Edinburgh Book Festival 2015: Waking the Wuduwasa
The first literary event I attended at this year’s Edinburgh Book Festival was a three-way talk given by actor Mark Rylance, writer Paul Kingsnorth, and ‘mythologist’ Martin Shaw, who gave a rolling rambling performance on England in the 11th century. Kingsnorth was promoting his book The Wake, which Rylance has apparently bought the film rights for. It is set in East Anglia in the 1060s and written in an approximation of Anglo Saxon.
Their shared session opened with Rylance ploughing straight into a reading from the novel, which is written in clearly understandable English prose (easier than Riddley Walker, reviewed here recently) but delivered with a mystifying Jamaican tilt by Rylance. A similar premise to Walker, the plot was described as “a post-apocalyptic novel set a thousand years in the past.”
Kingsnorth provided some historical context, perhaps to refresh the memories of those people (like myself) who felt slightly rusty on this passage in our nation’s history, but also to animate the stage for the kind of myths he is looking to revive. He opened with England’s foundation myth of the 5th century: after the collapse of the Roman Empire, warring tribes and king Vortiger were under Pictish threat from the North. Vortiger hired German mercenaries – the Angles and the Saxons – who did not know the Romans had once been in residence (this seems hard to believe) and told stories that giants had built the aqueducts.
Once the Germans had overcome the Picts, a giant leap forward to the eleventh century saw England as a rising medieval power on the island of Albion with a centralized monarchy and language. When it came to discussing 1066, Kingsnorth was keen on not rushing straight ahead to the Plantagenets, as History has been taught on the curriculum for a long time, but stopped at this point and asked why it took several hundred years after 1066 before English became the first language of the King, and why the first law of the land, created in 1067, was that all land is first in the possession of the crown. In other words, all land was automatically owned by the King, which is technically still the position in law today. There was also something called a ‘murdrum’ fine, which provided the root of murder as we know it, which you had to pay if you took a Norman’s life.
The effect these two factors had on the English people yielded more interesting results than posing the usual Battle of Hastings questions suggests: the decade after 1066 saw resistance to the new rule across the country. There were pockets of it, of little prominence, as resistance often manifests itself. The Battle of York saw all local rebel factions flee upon William’s approach. He then scorched hundreds of square miles of the surrounding land and killed all the livestock in what became known as the Harrying of the North, which resulted in widespread famine. This was dutifully recorded in the Domesday Book and is still referred to today. It was of course a decision William took in order to ensure rebellion would not be repeated, as well as to flush any remaining rebels out of hiding. He was quoted as saying on his deathbed to (the hardly impartial) Audric: “I fell on the English as a ravening lion…in this way I took revenge…and so became a barbarous murderer…and so dare not leave the crown to anyone but God.”

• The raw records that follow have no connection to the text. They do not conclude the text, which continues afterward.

(* ===== verification/SimBits.v ===== *)
(** * Four-state values as bit vectors

    The abstract reading of a [SimValue]: the four-state bit at each position
    ([bit_at]), the number a fully known value denotes ([sv_uint]) and the
    representation invariant [wf] of [sim_value.h].  The lemmas reduce word
    loops to one equation per bit; the files that specify the operations are
    written against them.  Construction, masking, single bits and queries
    follow, each bit by bit. *)

From S2P Require Import Prelude SimValue.


Local Open Scope Z_scope.
Local Open Scope jz_scope.

(** ** The abstract bit *)

(** The encoding table of [sim_value.h]. *)
Inductive Bit4 := B0 | B1 | BX | BZ.

#[export] Instance Bit4_eq_dec : EqDecision Bit4.
Proof. solve_decision. Defined.

Definition vbit (v : SimValue) (k : Z) : bool := wbit (sv_val v) k.
Definition xbit (v : SimValue) (k : Z) : bool := wbit (sv_xmask v) k.
Definition zbit (v : SimValue) (k : Z) : bool := wbit (sv_zmask v) k.

Definition bit4 (x z b : bool) : Bit4 :=
  if x then BX else if z then BZ else if b then B1 else B0.

Definition bit_at (v : SimValue) (k : Z) : Bit4 :=
  bit4 (xbit v k) (zbit v k) (vbit v k).

Definition is_unknown (b : Bit4) : bool :=
  match b with BX | BZ => true | _ => false end.

(** The number denoted by the value bits. *)
Definition sv_uint (v : SimValue) : Z := words_to_Z (sv_val v).

(** No active bit is [x] or [z]. *)
Definition known (v : SimValue) : Prop :=
  forall k, 0 <= k < sv_width v -> is_unknown (bit_at v k) = false.

(** ** The representation invariant *)

Record wf (v : SimValue) : Prop := {
  wf_width : 0 < sv_width v <= 256;
  wf_val : words_ok 4 (sv_val v);
  wf_xmask : words_ok 4 (sv_xmask v);
  wf_zmask : words_ok 4 (sv_zmask v);
  wf_high : forall k, sv_width v <= k ->
    vbit v k = false /\ xbit v k = false /\ zbit v k = false;
  wf_excl : forall k, 0 <= k ->
    (xbit v k = true -> vbit v k = false /\ zbit v k = false) /\
    (zbit v k = true -> vbit v k = false)
}.

(** What the word-level proofs need: arrays in shape, width in bounds. *)
Record shaped (v : SimValue) : Prop := {
  sh_width : 0 < sv_width v <= 256;
  sh_val : words_ok 4 (sv_val v);
  sh_xmask : words_ok 4 (sv_xmask v);
  sh_zmask : words_ok 4 (sv_zmask v)
}.

Lemma wf_shaped v : wf v -> shaped v.
Proof. intros []. by constructor. Qed.
#[export] Hint Resolve wf_shaped : jz.

Lemma shaped_vget v i : shaped v -> is_u64 (vget v i).
Proof. intros []. unfold vget. eauto with u64. Qed.
Lemma shaped_xget v i : shaped v -> is_u64 (xget v i).
Proof. intros []. unfold xget. eauto with u64. Qed.
Lemma shaped_zget v i : shaped v -> is_u64 (zget v i).
Proof. intros []. unfold zget. eauto with u64. Qed.
#[export] Hint Resolve shaped_vget shaped_xget shaped_zget : u64.

(** ** Word masks *)

Lemma num_words_pos w : 0 < w -> num_words w = (w + 63) / 64.
Proof. intros. unfold num_words. by destruct (Z.leb_spec w 0); [lia|]. Qed.

Lemma num_words_bounds w :
  0 < w -> 64 * (num_words w - 1) < w <= 64 * num_words w.
Proof.
  intros. rewrite num_words_pos by done.
  pose proof (Z.div_mod (w + 63) 64 ltac:(lia)).
  pose proof (Z.mod_pos_bound (w + 63) 64 ltac:(lia)). lia.
Qed.

Lemma num_words_ge1 w : 1 <= num_words w.
Proof.
  unfold num_words. destruct (Z.leb_spec w 0); [lia|].
  apply Z.div_le_lower_bound; lia.
Qed.

Lemma num_words_le4 w : w <= 256 -> num_words w <= 4.
Proof.
  intros. unfold num_words. destruct (Z.leb_spec w 0); [lia|].
  apply Z.lt_succ_r, Z.div_lt_upper_bound; lia.
Qed.

Lemma nwords_num w : Z.of_nat (nwords w) = num_words w.
Proof. unfold nwords. pose proof (num_words_ge1 w). lia. Qed.

Lemma nwords_le4 w : w <= 256 -> (nwords w <= 4)%nat.
Proof. intros. pose proof (num_words_le4 w). pose proof (nwords_num w). lia. Qed.

Lemma top_word_mask_ones w :
  0 < w -> top_word_mask w = Z.ones ((w - 1) mod 64 + 1).
Proof.
  intros. unfold top_word_mask. destruct (Z.leb_spec w 0); [lia|].
  pose proof (Z.mod_pos_bound (w - 1) 64 ltac:(lia)).
  set (b := (w - 1) mod 64 + 1) in *.
  destruct (Z.eqb_spec b 64) as [->|]; [done|].
  unfold sub64, shl64. rewrite Z.ones_equiv, Z.shiftl_mul_pow2, Z.mul_1_l by lia.
  assert (0 < 2 ^ b < 2 ^ 64).
  { split; [by apply Z.pow_pos_nonneg; lia|]. apply Z.pow_lt_mono_r; lia. }
  unfold u64. rewrite (Z.mod_small (2 ^ b)) by lia.
  rewrite Z.mod_small by lia. lia.
Qed.

Lemma testbit_word_mask w i j :
  0 < w -> 0 <= i -> 0 <= j < 64 ->
  Z.testbit (word_mask w i) j = (64 * i + j <? w).
Proof.
  intros Hw Hi Hj. pose proof (num_words_bounds w Hw).
  unfold word_mask. destruct (Z.ltb_spec i 0); [lia|]. simpl.
  destruct (Z.leb_spec (num_words w) i).
  { rewrite Z.testbit_0_l. symmetry. apply Z.ltb_ge. lia. }
  destruct (Z.ltb_spec i (num_words w - 1)).
  { rewrite testbit_UINT64_MAX.
    destruct (Z.leb_spec 0 j), (Z.ltb_spec j 64), (Z.ltb_spec (64 * i + j) w);
      done || lia. }
  rewrite top_word_mask_ones, testbit_ones by (try apply Z.add_nonneg_nonneg;
    try apply Z.mod_pos_bound; lia).
  assert ((w - 1) mod 64 = w - 1 - 64 * i) as ->.
  { symmetry. apply Z.mod_unique with i; lia. }
  destruct (Z.leb_spec 0 j); [|lia].
  destruct (Z.ltb_spec j (w - 1 - 64 * i + 1)), (Z.ltb_spec (64 * i + j) w);
    done || lia.
Qed.

Lemma word_index k : 64 * (k / 64) + k mod 64 = k.
Proof. symmetry. apply Z.div_mod. lia. Qed.

Lemma bit_index_bounds k : 0 <= k mod 64 < 64.
Proof. by apply Z.mod_pos_bound. Qed.

Lemma word_index_nonneg k : 0 <= k -> 0 <= k / 64.
Proof. intros. apply Z.div_pos; lia. Qed.

Lemma word_index_lt k n : k < 64 * n <-> k / 64 < n.
Proof.
  pose proof (word_index k). pose proof (bit_index_bounds k). lia.
Qed.

Lemma word_mask_bit w k :
  0 < w -> 0 <= k -> Z.testbit (word_mask w (k / 64)) (k mod 64) = (k <? w).
Proof.
  intros. rewrite testbit_word_mask;
    [by rewrite word_index | done | by apply word_index_nonneg
    | apply bit_index_bounds].
Qed.

Lemma is_u64_word_mask w i : is_u64 (word_mask w i).
Proof.
  apply is_u64_bits. unfold word_mask.
  destruct (_ || _). { split; [done | intros; apply Z.testbit_0_l]. }
  destruct (_ <? _); [by apply is_u64_bits, is_u64_max|].
  destruct (Z.leb_spec w 0).
  { unfold top_word_mask. destruct (Z.leb_spec w 0); [|lia].
    split; [done | intros; apply Z.testbit_0_l]. }
  rewrite top_word_mask_ones by done.
  pose proof (bit_index_bounds (w - 1)).
  split; [rewrite Z.ones_equiv; pose proof (Z.pow_pos_nonneg 2 ((w - 1) mod 64 + 1)); lia|].
  intros k Hk. apply Z.ones_spec_high. lia.
Qed.
#[export] Hint Resolve is_u64_word_mask : u64.

(** ** Reading back a store *)

(** [r] has arrays in shape and, on the four words, exactly the given
    contents. *)
Record denotes (r : SimValue) (w : Z) (fv fx fz : Z -> Z) : Prop := {
  den_width : sv_width r = w;
  den_val : words_ok 4 (sv_val r);
  den_xmask : words_ok 4 (sv_xmask r);
  den_zmask : words_ok 4 (sv_zmask r);
  den_get : forall i, 0 <= i < 4 ->
    vget r i = fv i /\ xget r i = fx i /\ zget r i = fz i
}.
(* ===== verification/Util.v ===== *)
(** * Checked arithmetic and limits: [compiler/src/util.c]

    [size_t] is 64 bits wide.  A function that returns a status and writes
    [*out] returns an option, [None] being the C [-1]; the [NULL] output
    pointer is not modelled. *)

From S2P Require Import Prelude.

Local Open Scope Z_scope.

Definition SIZE_MAX : Z := UINT64_MAX.

Inductive JZInputLimitKind :=
  | JZ_LIMIT_SOURCE_FILE_BYTES | JZ_LIMIT_SOURCE_TOKENS | JZ_LIMIT_IMPORT_DEPTH
  | JZ_LIMIT_IMPORT_RETAINED_SOURCE_BYTES | JZ_LIMIT_IMPORT_RETAINED_TOKEN_BYTES
  | JZ_LIMIT_CHIP_JSON_BYTES | JZ_LIMIT_CHIP_JSON_TOKENS | JZ_LIMIT_CHIP_JSON_NESTING_DEPTH
  | JZ_LIMIT_MEM_INIT_FILE_BYTES | JZ_LIMIT_MEM_INIT_MIF_DEPTH
  | JZ_LIMIT_PARSER_EXPR_DEPTH | JZ_LIMIT_PARSER_STATEMENT_DEPTH | JZ_LIMIT_CONST_EVAL_DEPTH
  | JZ_LIMIT_IR_EXPR_DEPTH | JZ_LIMIT_IR_STATEMENT_DEPTH | JZ_LIMIT_AST_DEPTH
  | JZ_LIMIT_TEMPLATE_EXPAND_DEPTH | JZ_LIMIT_TRISTATE_DEPTH | JZ_LIMIT_SEM_RECURSION_DEPTH
  | JZ_LIMIT_REPORT_RECURSION_DEPTH | JZ_LIMIT_CHIP_VARIANT_TUPLES | JZ_LIMIT_IR_EXPANDED_ITEMS
  | JZ_LIMIT_SEM_BRANCH_STATES | JZ_LIMIT_SIM_INSTANCE_DEPTH | JZ_LIMIT_SIM_MEMORY_DEPTH
  | JZ_LIMIT_SIM_MEMORY_OBJECT_BYTES | JZ_LIMIT_EMITTED_TRACE_BYTES
  | JZ_LIMIT_RTLIL_MEM_INIT_EMIT_BYTES.

Definition jz_input_limit_value (kind : JZInputLimitKind) : Z :=
  match kind with
  | JZ_LIMIT_SOURCE_FILE_BYTES => 16 * 1024 * 1024
  | JZ_LIMIT_SOURCE_TOKENS => 1024 * 1024
  | JZ_LIMIT_IMPORT_DEPTH => 64
  | JZ_LIMIT_IMPORT_RETAINED_SOURCE_BYTES => 16 * 1024 * 1024
  | JZ_LIMIT_IMPORT_RETAINED_TOKEN_BYTES => 64 * 1024 * 1024
  | JZ_LIMIT_CHIP_JSON_BYTES => 4 * 1024 * 1024
  | JZ_LIMIT_CHIP_JSON_TOKENS => 256 * 1024
  | JZ_LIMIT_CHIP_JSON_NESTING_DEPTH => 128
  | JZ_LIMIT_MEM_INIT_FILE_BYTES => 64 * 1024 * 1024
  | JZ_LIMIT_MEM_INIT_MIF_DEPTH => 1024 * 1024
  | JZ_LIMIT_PARSER_EXPR_DEPTH => 512
  | JZ_LIMIT_PARSER_STATEMENT_DEPTH => 512
  | JZ_LIMIT_CONST_EVAL_DEPTH => 512
  | JZ_LIMIT_IR_EXPR_DEPTH => 512
  | JZ_LIMIT_IR_STATEMENT_DEPTH => 512
  | JZ_LIMIT_AST_DEPTH => 4096
  | JZ_LIMIT_TEMPLATE_EXPAND_DEPTH => 1024
  | JZ_LIMIT_TRISTATE_DEPTH => 1024
  | JZ_LIMIT_SEM_RECURSION_DEPTH => 1024
  | JZ_LIMIT_REPORT_RECURSION_DEPTH => 1024
  | JZ_LIMIT_CHIP_VARIANT_TUPLES => 1024 * 1024
  | JZ_LIMIT_IR_EXPANDED_ITEMS => 1024 * 1024
  | JZ_LIMIT_SEM_BRANCH_STATES => 64 * 1024
  | JZ_LIMIT_SIM_INSTANCE_DEPTH => 1024
  | JZ_LIMIT_SIM_MEMORY_DEPTH => 1024 * 1024
  | JZ_LIMIT_SIM_MEMORY_OBJECT_BYTES => 128 * 1024 * 1024
  | JZ_LIMIT_EMITTED_TRACE_BYTES => 64 * 1024 * 1024
  | JZ_LIMIT_RTLIL_MEM_INIT_EMIT_BYTES => 64 * 1024 * 1024
  end.

(** [Some d] is the incremented counter, [None] the refusal. *)
Definition jz_depth_enter_checked (depth : Z) (kind : JZInputLimitKind) : option Z :=
  let limit := jz_input_limit_value kind in
  if (limit =? 0) || (limit <=? depth) then None else Some (depth + 1).

Definition jz_depth_leave (depth : Z) : Z := if 0 <? depth then depth - 1 else depth.

Definition jz_size_add_checked (a b : Z) : option Z :=
  if SIZE_MAX - b <? a then None else Some (a + b).

Definition jz_size_mul_checked (a b : Z) : option Z :=
  if negb (a =? 0) && (SIZE_MAX / a <? b) then None else Some (a * b).

Definition jz_size_mul_add_checked (a b c : Z) : option Z :=
  match jz_size_mul_checked a b with
  | None => None
  | Some product => jz_size_add_checked product c
  end.

Definition jz_size_align_up_checked (size alignment : Z) : option Z :=
  if alignment =? 0 then None
  else if negb (Z.land alignment (alignment - 1) =? 0) then None
  else
    match jz_size_add_checked size (alignment - 1) with
    | None => None
    | Some rounded => Some (Z.land rounded (not64 (alignment - 1)))
    end.

(** The doubling loop; [fuel] bounds the number of doublings, and 64 are
    enough ([grow_loop_enough]). *)
Fixpoint grow_loop (fuel : nat) (grown minimum : Z) : option Z :=
  match fuel with
  | O => None
  | S fuel' =>
      if grown <? minimum then
        if SIZE_MAX / 2 <? grown then Some minimum
        else
          match jz_size_add_checked grown grown with
          | None => Some minimum
          | Some next => grow_loop fuel' next minimum
          end
      else Some grown
  end.

Definition jz_size_grow_doubling_checked (current minimum initial : Z) : option Z :=
  if minimum =? 0 then Some current
  else
    let grown := if negb (current =? 0) then current else initial in
    let grown := if grown =? 0 then 1 else grown in
    match grow_loop 65 grown minimum with
    | None => None
    | Some grown => if grown <? minimum then None else Some grown
    end.

Definition jz_size_from_int_checked (value : Z) : option Z :=
  if value <? 0 then None else Some value.

(** * Properties *)

Definition is_size (x : Z) : Prop := 0 <= x <= SIZE_MAX.

Lemma size_add_spec a b :
  is_size a -> is_size b ->
  jz_size_add_checked a b = if a + b <=? SIZE_MAX then Some (a + b) else None.
Proof.
  unfold is_size, jz_size_add_checked. intros.
  destruct (Z.ltb_spec (SIZE_MAX - b) a), (Z.leb_spec (a + b) SIZE_MAX); done || lia.
Qed.

Lemma size_mul_spec a b :
  is_size a -> is_size b ->
  jz_size_mul_checked a b = if a * b <=? SIZE_MAX then Some (a * b) else None.
Proof.
  unfold is_size, jz_size_mul_checked. intros Ha Hb.
  destruct (Z.eqb_spec a 0) as [->|Hne]; simpl.
  { by destruct (Z.leb_spec (0 * b) SIZE_MAX); [|lia]. }
  pose proof (Z.mul_div_le SIZE_MAX a ltac:(lia)).
  pose proof (Z.mul_succ_div_gt SIZE_MAX a ltac:(lia)).
  destruct (Z.ltb_spec (SIZE_MAX / a) b), (Z.leb_spec (a * b) SIZE_MAX); try done; nia.
Qed.

Lemma grow_loop_enough fuel g m :
  0 < g <= SIZE_MAX -> is_size m -> 2 ^ 64 <= g * 2 ^ Z.of_nat fuel ->
  exists r, grow_loop (S fuel) g m = Some r /\ m <= r <= SIZE_MAX /\
            (g <= r \/ r = m).
Proof.
  intros Hg Hm. revert g Hg. induction fuel as [|fuel IH]; intros g Hg Hf.
  { unfold is_size in *. change (2 ^ Z.of_nat 0) with 1 in Hf.
    unfold SIZE_MAX, UINT64_MAX in *. lia. }
  cbn [grow_loop]. unfold is_size in Hm. destruct (Z.ltb_spec g m).
  - destruct (Z.ltb_spec (SIZE_MAX / 2) g); [exists m; split_and!; try done; try lia; auto|].
    rewrite size_add_spec by (unfold is_size; lia).
    assert (SIZE_MAX / 2 = 9223372036854775807) as E by done.
    assert (SIZE_MAX = 18446744073709551615) as E' by done.
    destruct (Z.leb_spec (g + g) SIZE_MAX); [|lia].
    destruct (IH (g + g)) as (r & Hr & ? & ?); [lia| |].
    { rewrite Nat2Z.inj_succ, Z.pow_succ_r in Hf by lia. lia. }
    exists r. split; [exact Hr|]. split; [done|]. lia.
  - exists g. split_and!; [done|lia..|left; lia].
Qed.

(** The checked size operations are exact: they succeed exactly when the
    mathematical result fits [size_t], and capacity growth always yields a
    capacity at least the requested minimum. *)
Theorem jz_size_checked_exact a b c :
  is_size a -> is_size b -> is_size c ->
  jz_size_add_checked a b = (if a + b <=? SIZE_MAX then Some (a + b) else None) /\
  jz_size_mul_checked a b = (if a * b <=? SIZE_MAX then Some (a * b) else None) /\
  jz_size_mul_add_checked a b c =
    (if a * b + c <=? SIZE_MAX then Some (a * b + c) else None) /\
  (0 < b -> exists r, jz_size_grow_doubling_checked a b c = Some r /\ b <= r <= SIZE_MAX).
Proof.
  intros Ha Hb Hc. split_and!; [by apply size_add_spec | by apply size_mul_spec | |].
  - unfold jz_size_mul_add_checked. rewrite size_mul_spec by done. unfold is_size in *.
    destruct (Z.leb_spec (a * b) SIZE_MAX).
    + rewrite size_add_spec by (unfold is_size; nia). done.
    + destruct (Z.leb_spec (a * b + c) SIZE_MAX); [lia|done].
  - intros Hpos. unfold jz_size_grow_doubling_checked. unfold is_size in *.
    destruct (Z.eqb_spec b 0); [lia|].
    set (g := if negb (a =? 0) then a else c).
    set (g' := if g =? 0 then 1 else g).
    assert (0 < g' <= SIZE_MAX) as Hg.
    { subst g' g. destruct (Z.eqb_spec a 0); simpl;
        [destruct (Z.eqb_spec c 0)|destruct (Z.eqb_spec a 0)]; lia. }
    destruct (grow_loop_enough 64 g' b) as (r & Hr & ? & _); [done|unfold is_size; lia|lia|].
    rewrite Hr. destruct (Z.ltb_spec r b); [lia|]. eauto.
Qed.

Lemma jz_size_checked_exact_witness :
  jz_size_mul_checked (2 ^ 40) (2 ^ 24) =
  (if 2 ^ 40 * 2 ^ 24 <=? SIZE_MAX then Some (2 ^ 40 * 2 ^ 24) else None).
Proof.
  apply (jz_size_checked_exact (2 ^ 40) (2 ^ 24) 0);
    (split; [vm_compute; discriminate|vm_compute; discriminate]).
Defined.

The main question that actually preoccupied Kingsnorth was clearly what life in England during this period was like, from the point of view of the Lincolnshire Fens farmer of his novel, who is in constant dialogue with the pre-Christian Teutonic gods. In this way the intersection between myth and history remains as knotted and integral as it always was. Picking at this knot with the old stories as a tool is something Kingsnorth is attempting for a part of the country we don’t hear enough about.
The Fens then were very different for one thing, being undrained, wild salt marshes, with a reputation for errant messengers travelling between villages, taking any news with them. One such story was that of a local ruler sending men into the Fens to find the source of its eeriness. There they found a being with long red hair, known as the Wuduwasa; the Wood Worm; the Witch of the Bleak Shore; a Cyclops or “the being that never dries out”. The men took the creature back to their king and built it an iron cage to investigate what gave it such presence. Their torture yielded no results. The king’s dreams started to be affected by the creature, and he gave his wife the key to the cage and told her to keep it in the croft of her hips, before he departed for the hunt. Their son is of course trapped by the creature in his cage, and bargains with him for his release. The prince is given a way to summon the creature before the latter returns to the swamp. The King returns and banishes his son in the same direction, at which point he summons the monster and leaps upon his back. They disappear under the earth and into the darkness of the Fens. Beneath the swamp was a kingdom where the boy spent seven years. Before he leaves, the creature washes his hair in a pool that turns his curls into gold that the prince is warned not to show anyone, unless he cannot avoid it. The story ends with a grand reveal, a reversal of fortune and a lesson, as most stories do.
In 1070 there was the last stand of the warrior band, lead by Hereward The Wake, to resist the Normans from invading Ely on the Fens. The Normans built a giant floating causeway and siege towers but were attacked from behind their own lines by the resistance. In the end Ely was betrayed rather than conquered by a local monk. Hereward escaped, never to be seen again. Perhaps he resides beneath the Fens still, complete with golden curls.